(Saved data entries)
<<<<
(** * Tidy page translator: segmentation, cache, request pool, retry, reassembly

    A shallow embedding of the translation core of the content script
    (class [TranslationPool] and the segmentation, cache, retry and
    reassembly methods of class [TranslationController]), followed by the
    properties established about it.

    JavaScript strings are sequences of UTF-16 code units; they are modelled
    as lists of code units.  JavaScript numbers that hold integers are
    modelled in [Z]; array lengths and indexes that are never negative are
    modelled in [nat]. *)

From Stdlib Require Import String Ascii.
From Stdlib Require Import List ZArith NArith QArith Lia Bool Arith.
From Stdlib Require Floats Uint63.
Import ListNotations.
Close Scope Q_scope.

Set Implicit Arguments.
Set Warnings "-register-all".

(* ===================================================================== *)
(** * Part I: the model                                                    *)
(* ===================================================================== *)

(** ** JavaScript strings *)

Module JS.

Abbreviation jsstring := (list N).

(** An ASCII literal as a JavaScript string. *)
Definition lit (s : string) : jsstring :=
  map N_of_ascii (list_ascii_of_string s).

Definition code_eqb (a b : N) : bool := N.eqb a b.

Fixpoint str_eqb (a b : jsstring) : bool :=
  match a, b with
  | [], [] => true
  | x :: a', y :: b' => N.eqb x y && str_eqb a' b'
  | _, _ => false
  end.

(** WhiteSpace and LineTerminator code units: what [String.prototype.trim]
    strips and what the regular expression class [\s] matches. *)
Definition isWhiteSpace (c : N) : bool :=
  (c =? 9)%N || (c =? 10)%N || (c =? 11)%N || (c =? 12)%N || (c =? 13)%N
  || (c =? 32)%N || (c =? 160)%N || (c =? 0x1680)%N
  || ((0x2000 <=? c)%N && (c <=? 0x200a)%N)
  || (c =? 0x2028)%N || (c =? 0x2029)%N || (c =? 0x202f)%N
  || (c =? 0x205f)%N || (c =? 0x3000)%N || (c =? 0xfeff)%N.

Fixpoint trimStart (s : jsstring) : jsstring :=
  match s with
  | [] => []
  | c :: r => if isWhiteSpace c then trimStart r else s
  end.

Definition trimEnd (s : jsstring) : jsstring := rev (trimStart (rev s)).

(** [s.trim()] *)
Definition trim (s : jsstring) : jsstring := trimEnd (trimStart s).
>>>>
• _Requirement_: Output the line containing "Abbreviation jsstring := (list N)." and all lines after it to the end of the records, exactly as given.

• _Task output_:
Abbreviation jsstring := (list N).

(** An ASCII literal as a JavaScript string. *)
Definition lit (s : string) : jsstring :=
  map N_of_ascii (list_ascii_of_string s).

Definition code_eqb (a b : N) : bool := N.eqb a b.

Fixpoint str_eqb (a b : jsstring) : bool :=
  match a, b with
  | [], [] => true
  | x :: a', y :: b' => N.eqb x y && str_eqb a' b'
  | _, _ => false
  end.

(** WhiteSpace and LineTerminator code units: what [String.prototype.trim]
    strips and what the regular expression class [\s] matches. *)
Definition isWhiteSpace (c : N) : bool :=
  (c =? 9)%N || (c =? 10)%N || (c =? 11)%N || (c =? 12)%N || (c =? 13)%N
  || (c =? 32)%N || (c =? 160)%N || (c =? 0x1680)%N
  || ((0x2000 <=? c)%N && (c <=? 0x200a)%N)
  || (c =? 0x2028)%N || (c =? 0x2029)%N || (c =? 0x202f)%N
  || (c =? 0x205f)%N || (c =? 0x3000)%N || (c =? 0xfeff)%N.

Fixpoint trimStart (s : jsstring) : jsstring :=
  match s with
  | [] => []
  | c :: r => if isWhiteSpace c then trimStart r else s
  end.

Definition trimEnd (s : jsstring) : jsstring := rev (trimStart (rev s)).

(** [s.trim()] *)
Definition trim (s : jsstring) : jsstring := trimEnd (trimStart s).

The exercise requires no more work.